Calculation of Lattice Energy from Born Haber Cycle:
The born Haber cycle is based on the principle, that the sum of energy change which occurs in a closed cycle, from the same initial and final states, is zero. The principle involves the law of conservation of energy in accordance with the first law of thermodynamics.

Born Haber cycle helps to calculate lattice energy of ionic compound. For example, lattice energy of NaCl is calculated as follows. The standard heat of formation (△H^o_f) of NaCl is the amount of heat given out when one mole of NaCl is formed from its elements, solid Na and gaseous chlorine. Lattice energy cannot be measured directly but it can be determined indirectly from the other steps that lead to the formation of Na⁺ (g) from Na (s) and Cl^– (g) from ½ Cl₂ (g).

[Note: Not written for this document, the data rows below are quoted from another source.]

(* ===== verification/Faults.v ===== *)
(** * Faults: the exceptions that end the loop

    The loop of [src/main.py] catches what the sensor, the display and the
    socket raise, but not what its own handlers raise.  Two handlers read
    [e.args[0]] (lines 110 and 162), which raises [IndexError] when the
    [OSError] has no arguments, and the [finally] clause calls
    [conn.close()] unprotected (line 170).  An exception that leaves a
    handler or the [finally] clause reaches the top level and ends the
    program.

    A [fault] says which of these happens in a turn; [turn_with] is the
    turn under a fault, [loop_with] the loop until an exception leaves it
    and [main_with] the script with that loop.  Without a fault
    [loop_with] is [loop]; with one, the program stops with [IndexError] or
    [OSError], in a state that satisfies the invariant of the loop, and the
    connection of the turn has been closed, or [close] was the call that
    raised.  A [sendall] that fails with its [errno] is a fault too: its
    handler swallows it and the loop goes on. *)

From Stdlib Require Import ZArith String Lia.
From stdpp Require Import base tactics list strings.
From S2P Require Import Prelude Text Interface Clock Wifi Server Replies Loop Main.

#[local] Open Scope Z_scope.

(** What goes wrong in a turn beyond what the inputs of [Server] say:
    the [OSError] of [accept] has no arguments; the [OSError] of
    [settimeout] or [recv] has none; [sendall] raises [OSError], with its
    [errno] or without arguments; [conn.close()] raises. *)
Inductive fault : Type :=
| NoFault
| AcceptNoArgs
| RecvNoArgs
| SendFails (errno : option Z)
| CloseFails.

#[export] Instance fault_eq_dec : EqDecision fault.
Proof. solve_decision. Defined.

(** Whether [sendall] was called. *)
Definition sent (served : list event) : bool := existsb is_send served.

(** Lines 120-171: the exception that leaves the handling of a connection,
    if one does.  [IndexError] comes from [e.args[0]] in the handler of
    line 161, after the [finally] clause has closed the connection;
    [OSError] from [conn.close()] itself. *)
Definition raised (f : fault) (r : received) (served : list event) : option exn :=
  match f with
  | RecvNoArgs => if r is RecvOSError _ then Some IndexError else None
  | SendFails None => if sent served then Some IndexError else None
  | CloseFails => Some OSError
  | NoFault | AcceptNoArgs | SendFails (Some _) => None
  end.

Section Faults.
Context {R D : Type} `{Detector R D}.

(** Lines 82-171: one turn under a fault.  The state and the events are
    those of [turn], but for the sleep that [e.args[0]] of line 110 never
    reaches. *)
Definition turn_with (f : fault) (i : input R) (srv : server D)
    : server D * list event * option exn :=
  let (srv1, shown) := sensor_update i srv in
  match socket i with
  | AcceptOSError errno =>
      if decide (f = AcceptNoArgs) then (srv1, shown, Some IndexError)
      else (srv1, shown ++ [Sleep (if would_block errno then 1 else 1000)], None)
  | Connection r =>
      let (srv2, served) := serve r srv1 in
      (srv2, shown ++ served, raised f r served)
  end.

(** Line 81: the loop until an exception leaves it. *)
Fixpoint loop_with (inputs : list (fault * input R)) (srv : server D)
    : server D * list event * option exn :=
  match inputs with
  | [] => (srv, [], None)
  | (f, i) :: inputs =>
      let '(srv1, events, stop) := turn_with f i srv in
      match stop with
      | Some e => (srv1, events, Some e)
      | None =>
          let '(srv2, later, stop') := loop_with inputs srv1 in
          (srv2, events ++ later, stop')
      end
  end.

(** The turns [loop_with] has gone through, the one that raised included. *)
Fixpoint ran (inputs : list (fault * input R)) (srv : server D) : nat :=
  match inputs with
  | [] => 0
  | (f, i) :: inputs =>
      let '(srv1, _, stop) := turn_with f i srv in
      match stop with
      | Some _ => 1
      | None => S (ran inputs srv1)
      end
  end.

(** Lines 16-171 under faults: [main] with [loop_with] for the loop. *)
Definition main_with (fuel : nat) (SSID : string) (p : power_on)
    (inputs : list (fault * input R))
    : option (execution D * list wifi_event * list event) :=
  let drawn := initialise (init_failed p) in
  '(result, wifi) ← connect_wifi fuel (bound_display (init_failed p)) SSID
                      (isconnected p) (ifconfig p);
  match result with
  | Raise e => Some (Stopped e, wifi, drawn)
  | Ok ip_addr =>
      if socket_ok p then
        let '(srv, events, stop) := loop_with inputs (boot ip_addr (ticks_ms p)) in
        Some (match stop with Some e => Stopped e | None => Running srv end,
              wifi, drawn ++ events)
      else Some (Stopped OSError, wifi, drawn)
  end.

End Faults.

Section FaultLaws.
Context {R D : Type} `{DetectorLaws R D}.
Implicit Types (srv : server D) (i : input R) (f : fault).

(** ** One turn *)

Lemma turn_with_state f i srv : (turn_with f i srv).1.1 = (turn i srv).1.
Proof.
  unfold turn_with, turn. destruct (sensor_update i srv) as [srv1 shown].
  destruct (socket i) as [errno|r]; [by case_decide|]. by destruct (serve r srv1).
Qed.

(** A turn that no exception leaves is the turn of [Server]. *)
Lemma turn_with_quiet f i srv :
  (turn_with f i srv).2 = None -> (turn_with f i srv).1 = turn i srv.
Proof.
  unfold turn_with, turn. destruct (sensor_update i srv) as [srv1 shown].
  destruct (socket i) as [errno|r]; [by case_decide|]. by destruct (serve r srv1).
Qed.

Lemma turn_with_NoFault i srv : turn_with NoFault i srv = (turn i srv, None).
Proof.
  unfold turn_with, turn. destruct (sensor_update i srv) as [srv1 shown].
  destruct (socket i) as [errno|r]; [done|]. by destruct (serve r srv1).
Qed.

(** A received request reaches [sendall]. *)
Lemma sent_replies served : replies served <> 0%nat -> sent served = true.
Proof.
  unfold replies, sent. induction served as [|e served IH]; [done|].
  rewrite filter_cons. cbn [existsb]. destruct (is_send e); [done|].
  case_decide as Hd; [destruct Hd | exact IH].
Qed.

Lemma sent_request request srv : sent (serve (Request request) srv).2 = true.
Proof.
  apply sent_replies. by rewrite (proj1 (serve_counts (Request request) srv)).
Qed.

Lemma sent_no_request r srv :
  (if r is Request _ then False else True) -> sent (serve r srv).2 = false.
Proof. by destruct r. Qed.

(** The exceptions that leave a turn, each with its cause. *)
Lemma turn_with_stop f i srv e :
  (turn_with f i srv).2 = Some e <->
  (f = AcceptNoArgs /\ (exists errno, socket i = AcceptOSError errno) /\ e = IndexError)
  \/ (f = RecvNoArgs /\ (exists errno, socket i = Connection (RecvOSError errno))
      /\ e = IndexError)
  \/ (f = SendFails None /\ (exists request, socket i = Connection (Request request))
      /\ e = IndexError)
  \/ (f = CloseFails /\ (exists r, socket i = Connection r) /\ e = OSError).
Proof.
  unfold turn_with. destruct (sensor_update i srv) as [srv1 shown].
  destruct (socket i) as [errno|r].
  - case_decide; cbn [snd]; split; try naive_solver.
  - pose proof (sent_request) as Hs. pose proof (sent_no_request r srv1) as Hn.
    destruct r as [request| |]; [specialize (Hs request srv1)|..];
      destruct (serve _ srv1) as [srv2 served]; cbn [snd] in *;
      destruct f as [| | |[code|]|]; cbn [raised]; rewrite ?Hs, ?Hn by done;
      split; naive_solver.
Qed.

(** Every accepted connection is closed, under any fault: [close] is
    called in the [finally] clause. *)
Lemma turn_with_closes f i srv :
  closes (turn_with f i srv).1.2 = (if is_connection i then 1 else 0)%nat.
Proof.
  destruct (turn_counts i srv) as [_ Hc]. revert Hc. unfold turn_with, turn, is_connection.
  destruct (sensor_update_quiet i srv) as [_ Hq].
  destruct (sensor_update i srv) as [srv1 shown]. cbn [snd] in Hq.
  destruct (socket i) as [errno|r]; [by case_decide|]. by destruct (serve r srv1).
Qed.

(** ** The loop *)

Lemma turn_with_ok f i srv : server_ok srv -> server_ok (turn_with f i srv).1.1.
Proof. intros Hok. rewrite turn_with_state. by apply turn_ok. Qed.

Lemma run_ok inputs srv : server_ok srv -> server_ok (loop_with inputs srv).1.1.
Proof.
  revert srv. induction inputs as [|[f i] inputs IH]; intros srv Hok; [done|].
  cbn [loop_with]. pose proof (turn_with_ok f i srv Hok) as Hok1.
  destruct (turn_with f i srv) as [[srv1 events] [e|]]; [done|].
  specialize (IH srv1 Hok1). by destruct (loop_with inputs srv1) as [[srv2 later] stop].
Qed.

(** A run that no exception leaves is the loop on the same inputs. *)
Lemma run_quiet inputs srv :
  (loop_with inputs srv).2 = None -> (loop_with inputs srv).1 = loop (map snd inputs) srv.
Proof.
  revert srv. induction inputs as [|[f i] inputs IH]; intros srv; [done|].
  cbn [loop_with map loop snd]. pose proof (turn_with_quiet f i srv) as Hq.
  destruct (turn_with f i srv) as [[srv1 events] [e|]]; [done|].
  rewrite <- Hq by done. specialize (IH srv1).
  destruct (loop_with inputs srv1) as [[srv2 later] stop]. cbn [fst snd] in *.
  intros ->. by rewrite <- IH.
Qed.

Lemma run_faultless inputs srv :
  loop_with (map (pair NoFault) inputs) srv = (loop inputs srv, None).
Proof.
  revert srv. induction inputs as [|i inputs IH]; intros srv; [done|].
  cbn [map loop_with loop]. rewrite turn_with_NoFault. destruct (turn i srv) as [srv1 events].
  rewrite IH. by destruct (loop inputs srv1).
Qed.

(** The exception that leaves a run left its last turn. *)
Lemma run_stop inputs srv e :
  (loop_with inputs srv).2 = Some e ->
  exists before f i srv1,
    take (ran inputs srv) inputs = before ++ [(f, i)]
    /\ loop_with before srv = (loop (map snd before) srv, None)
    /\ srv1 = (loop (map snd before) srv).1
    /\ (turn_with f i srv1).2 = Some e.
Proof.
  revert srv. induction inputs as [|[f i] inputs IH]; intros srv; [done|].
  cbn [loop_with ran]. pose proof (turn_with_quiet f i srv) as Hq.
  destruct (turn_with f i srv) as [[srv1 events] [e'|]] eqn:Et.
  - intros [= ->]. exists [], f, i, srv. by rewrite Et.
  - specialize (Hq eq_refl). cbn [fst] in Hq. specialize (IH srv1).
    destruct (loop_with inputs srv1) as [[srv2 later] stop]. cbn [snd] in *.
    intros ->. destruct (IH eq_refl) as (before & f' & i' & srv' & Ht & Hr & -> & Hs).
    exists ((f, i) :: before), f', i', (loop (map snd before) srv1).1.
    cbn [take app map loop_with loop snd]. rewrite Ht, Et, Hr, <- Hq.
    split_and!; try done; by destruct (loop (map snd before) srv1).
Qed.

Lemma run_closes inputs srv :
  closes (loop_with inputs srv).1.2 = connections (map snd (take (ran inputs srv) inputs)).
Proof.
  revert srv. induction inputs as [|[f i] inputs IH]; intros srv; [done|].
  cbn [loop_with ran]. pose proof (turn_with_closes f i srv) as Hc.
  destruct (turn_with f i srv) as [[srv1 events] [e|]]; cbn [fst snd take map] in *.
  - rewrite take_0. cbn [map snd]. unfold connections. rewrite filter_cons, Hc.
    by destruct (is_connection i).
  - specialize (IH srv1). destruct (loop_with inputs srv1) as [[srv2 later] stop].
    cbn [fst snd] in *. rewrite closes_app, Hc, IH. unfold connections.
    rewrite filter_cons. by destruct (is_connection i).
Qed.

(** Only [IndexError] and [OSError] leave a run. *)
Lemma run_raises inputs srv e :
  (loop_with inputs srv).2 = Some e -> e = IndexError \/ e = OSError.
Proof.
  intros Hs. destruct (run_stop inputs srv e Hs) as (before & f & i & srv1 & Ht & _ & _ & He).
  apply turn_with_stop in He. naive_solver.
Qed.

(** C14: the exceptions that end the loop.  When an exception leaves a
    run it is [IndexError] or [OSError]; it left the last turn the run
    went through, for one of four causes: [e.args[0]] on an [OSError]
    without arguments from [accept], from [recv] or from [sendall], or
    [conn.close()] raising; the state satisfies the invariant of the loop;
    and [close] has been called on every connection accepted, the last
    included. *)
Theorem run_stops inputs srv e :
  server_ok srv ->
  (loop_with inputs srv).2 = Some e ->
  (e = IndexError \/ e = OSError)
  /\ server_ok (loop_with inputs srv).1.1
  /\ closes (loop_with inputs srv).1.2 = connections (map snd (take (ran inputs srv) inputs))
  /\ exists before f i,
       take (ran inputs srv) inputs = before ++ [(f, i)]
       /\ (f = AcceptNoArgs /\ is_connection i = false /\ e = IndexError
           \/ f = RecvNoArgs /\ is_connection i = true /\ e = IndexError
           \/ f = SendFails None /\ is_request i = true /\ e = IndexError
           \/ f = CloseFails /\ is_connection i = true /\ e = OSError).
Proof.
  intros Hok Hs. destruct (run_stop inputs srv e Hs) as (before & f & i & srv1 & Ht & _ & _ & He).
  apply turn_with_stop in He. split_and!; [naive_solver | by apply run_ok | apply run_closes|].
  exists before, f, i. split; [done|]. unfold is_connection, is_request.
  destruct He as [(-> & [? ->] & ->)|[(-> & [? ->] & ->)|[(-> & [? ->] & ->)|(-> & [? ->] & ->)]]];
    auto 6.
Qed.

(** ** From power-on *)

(** C22: the ways the program ends.  From power-on, with fuel for the
    wait and under any faults, the program has slept at most 20 seconds in
    [connect_wifi] and then it is in the loop, in the state the loop of
    [Server] reaches on the same inputs, with the display and the sensor
    created and the socket set up; or it has stopped: with [NameError],
    without having tried to connect, when the initialisation did not get
    as far as the display; with [RuntimeError] after the wait; with
    [OSError] from the call of the socket set-up that raised; or with the
    [IndexError] or [OSError] that left the loop. *)
Theorem main_with_outcome fuel SSID (p : power_on) inputs :
  (20 < fuel)%nat ->
  exists r wifi events,
    main_with fuel SSID p inputs = Some (r, wifi, events)
    /\ 0 <= seconds_slept wifi <= 20
    /\ match r with
       | Running srv =>
           srv = (loop (map snd inputs) (boot (ifconfig p) (ticks_ms p))).1
           /\ server_ok srv
           /\ bound_display (init_failed p) = true
           /\ bound_accel_sensor (init_failed p) = true
           /\ socket_failed p = None
       | Stopped e =>
           e = NameError /\ bound_display (init_failed p) = false /\ wifi = []
           \/ e = RuntimeError /\ bound_display (init_failed p) = true
           \/ e = OSError /\ bound_display (init_failed p) = true
              /\ (exists failed, socket_failed p = Some failed)
           \/ (e = IndexError \/ e = OSError) /\ socket_failed p = None
              /\ (loop_with inputs (boot (ifconfig p) (ticks_ms p))).2 = Some e
       end.
Proof.
  intros Hfuel. unfold main_with. destruct (bound_display (init_failed p)) eqn:Ed.
  - destruct (connect_wifi_ends fuel SSID (isconnected p) (ifconfig p) Hfuel)
      as (k & wifi & -> & Hslept & _). cbn [mbind option_bind].
    destruct (isconnected p k);
      [|eexists _, _, _; do 2 (split; [done|]); cbv beta iota; auto 7].
    unfold socket_ok. destruct (socket_failed p) as [failed|];
      [eexists _, _, _; do 2 (split; [done|]); cbv beta iota; eauto 8|].
    pose proof (run_ok inputs (boot (ifconfig p) (ticks_ms p)) (boot_ok _ _)) as Hok.
    pose proof (run_quiet inputs (boot (ifconfig p) (ticks_ms p))) as Hq.
    pose proof (run_raises inputs (boot (ifconfig p) (ticks_ms p))) as Hs.
    destruct (loop_with inputs _) as [[srv events] [e|]]; cbn [fst snd] in *;
      cbv beta iota; eexists _, _, _; do 2 (split; [done|]); cbv beta iota.
    + do 3 right. auto.
    + rewrite <- Hq by done. split_and!; try done. by apply bound_display_sensor.
  - eexists _, _, _. do 2 (split; [by cbn|]). cbv beta iota. auto.
Qed.

End FaultLaws.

We measure △H^o_f for NaCl as follows:

Direct Method
Na (s) + ½ Cl₂ (g) ⟶ NaCl (s) △H^o_f = -411 kJ/mol
Stepwise
Solid Na is ionized in two steps.
i) Na (s) ⟶ Na (g)             △H^o_sub = 109 kJ/mol
ii) Na (g) ⟶ Na⁺ (g) + e^–  △H^o_IE = 496 kJ/mol
Similarly,
iii) Cl₂ (g) ⟶ 2Cl (g)       △H^o_DISS = 242 kJ/mol
iv) Cl (g) + e^– ⟶ Cl- (g)   △H^o_EA = -348 kJ/mol
v) Na⁺ (g) + Cl^– (g) ⟶ NaCl (s) △H^o_Lat = U =?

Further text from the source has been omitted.